From the innocent “Where do babies come from?” to poking at complex political issues, a difficult question can bring conversations and workplace productivity to a halt. In libraries, they might include the vague request from the library user who doesn’t know or can’t articulate what they want. How about the loaded question meant to stop progress on a new strategic plan? Or the personal question that is more an accusation? Or the complicated problem that requires more than a simple yes or no response?
It’s not just about coming up with the “right” answer. Learn how to stay calm, confident, and competent, even when the person asking is confused, poorly informed, unorganized, or hostile. A few key strategies can keep both of you on track and, in a library workplace, can lead everyone back to work on good terms.
At the conclusion of webinar, participants will be able to:
- Stay focused on content, not what you think the intent is
- Stay respectful regardless of the question
- Make a conversation a dialogue, not a monologue
- Build trust and respect during difficult conversations
- Take less time to deal with “hard” questions
Original broadcst November 8, 2016
Biography ~ Pat Wagner
Pat Wagner and her husband Leif Smith own Pattern Research, Inc., [sieralearn.com], a 41-year-old training, research, and consulting business.
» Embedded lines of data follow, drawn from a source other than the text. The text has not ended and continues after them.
(* ===== verification/Querier.v ===== *)
(** * The queries of the program ([storage/fanin/fanin.go], [storage/remote/read.go]
      and the local storage of [cmd/main.go])

    The queriers that the program puts together: the fan-in over the storage that
    keeps nothing, which [Main] configures as the local one, and the queriers of
    the remote reader. Then the slice of matchers that the goroutines of a query
    share: each remote appends its own matchers to it. *)
From S2P Require Import Prelude Model MetricPkg Iterator Relabel Json Answer Client Read Fanin FaninRace FaninQuery.

Import Matcher.

Open Scope Z_scope.

Section queries.
Context `{RegexpLib, StrconvLib, MapOrder}.
Context {W : Type} `{HTTPLib W}.

(** The implementations of the interface [local.Querier]; a remote has its own
    connection, in the state [w]. *)
Inductive local_Querier :=
  | NoopQuerier
  | RemoteQuerier (w : W) (q : Read.querier (W := W)).

(** What a query function returns for the answer of a remote. [query] first calls
    [Metric] on every iterator, in the goroutine of the remote: an iterator around
    a nil stream panics there. *)
Definition deref_iterator (it : option sampleStreamIterator) : outcome sampleStreamIterator :=
  match it with Some it => Ret it | None => Panic PanicNilDeref end.
Definition answer_of (r : error + list (option sampleStreamIterator))
    : outcome (list sampleStreamIterator * option error) :=
  match r with
  | inl err => Ret ([], Some err)
  | inr its => its ← outcome_map deref_iterator its; Ret (its, None)
  end.

Definition Querier_QueryRange (from through : Time) (ms : list LabelMatcher) (q : local_Querier)
    : outcome (list sampleStreamIterator * option error) :=
  match q with
  | NoopQuerier => Ret ([], None)
  | RemoteQuerier w q => r ← Read.QueryRange q w from through ms; answer_of r.2
  end.

Definition Querier_QueryInstant (ts : Time) (stalenessDelta : Duration) (ms : list LabelMatcher)
    (q : local_Querier) : outcome (list sampleStreamIterator * option error) :=
  match q with
  | NoopQuerier => Ret ([], None)
  | RemoteQuerier w q => r ← Read.QueryInstant q w ts stalenessDelta ms; answer_of r.2
  end.

Definition Querier_MetricsForLabelMatchers (q : local_Querier) : error + list Metric :=
  match q with NoopQuerier => inr [] | RemoteQuerier _ q => Read.MetricsForLabelMatchers q end.
Definition Querier_LastSampleForLabelMatchers (q : local_Querier) : error + list Sample :=
  match q with NoopQuerier => inr [] | RemoteQuerier _ q => Read.LastSampleForLabelMatchers q end.
Definition Querier_LabelValuesForLabelName (q : local_Querier) : error + list LabelValue :=
  match q with NoopQuerier => inr [] | RemoteQuerier _ q => Read.LabelValuesForLabelName q end.
Definition Querier_Close (q : local_Querier) : option error :=
  match q with NoopQuerier => None | RemoteQuerier _ q => Read.querier_Close q end.

(** ** The fan-in querier *)

(** A query function may panic; in the goroutine of a remote that ends the
    process. [sched] is how the goroutines interleave when they merge their
    answers. *)
Definition fanin_query (q : querier local_Querier) (ctx : Context)
    (qFn : local_Querier -> outcome (list sampleStreamIterator * option error)) (sched : list nat)
    : outcome (list (sampleStreamIterator + mergeIterator sampleStreamIterator) * option error) :=
  l ← qFn (qlocal q);
  answers ← (if bool_decide (is_Some l.2) || bool_decide (qremotes q = []) || localOnly ctx
             then Ret [] else mapM qFn (qremotes q));
  Ret (query (mkQuerier l answers) ctx (fun a => a) sched).

Definition fanin_QueryRange (q : querier local_Querier) ctx from through ms sched :=
  fanin_query q ctx (Querier_QueryRange from through ms) sched.
Definition fanin_QueryInstant (q : querier local_Querier) ctx ts stalenessDelta ms sched :=
  fanin_query q ctx (Querier_QueryInstant ts stalenessDelta ms) sched.
Definition fanin_MetricsForLabelMatchers (q : querier local_Querier) : error + list Metric :=
  Querier_MetricsForLabelMatchers (qlocal q).
Definition fanin_LastSampleForLabelMatchers (q : querier local_Querier) : error + list Sample :=
  Querier_LastSampleForLabelMatchers (qlocal q).
Definition fanin_LabelValuesForLabelName (q : querier local_Querier) : error + list LabelValue :=
  Querier_LabelValuesForLabelName (qlocal q).
Definition fanin_Close (q : querier local_Querier) : option error :=
  querier_Close Querier_Close (Some (qlocal q)) (qremotes q).

(** [Queryable.Querier]; [Main] sets the local part to the storage that keeps
    nothing. *)
Definition Queryable_Querier (Local : error + local_Querier) (Remote : Reader (W := W)) (w : W)
    : error + querier local_Querier :=
  match Local with
  | inl err => inl err
  | inr localQuerier => inr (mkQuerier localQuerier (RemoteQuerier w <$> Queriers Remote))
  end.
Definition NoopStorage_Querier : error + local_Querier := inr NoopQuerier.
She has worked for libraries and higher education as an educator and consultant since 1978, focusing on behavioral and organizational skills that support institutional and personal success. Her specialties include conflict management, customer service, marketing, supervision, project management, and ethics.
Pat is a frequent speaker at state and national library conferences and has worked with libraries and library-related organizations in 48 states and Canada, from small rural storefronts to the largest urban and academic libraries. She has two published books related to libraries and contributed to Conflict Management for Libraries: Strategies for a Positive, Productive Workplace (https://www.alastore.ala.org/detail.aspx?ID=46) as well as numerous articles for library-related books and magazines.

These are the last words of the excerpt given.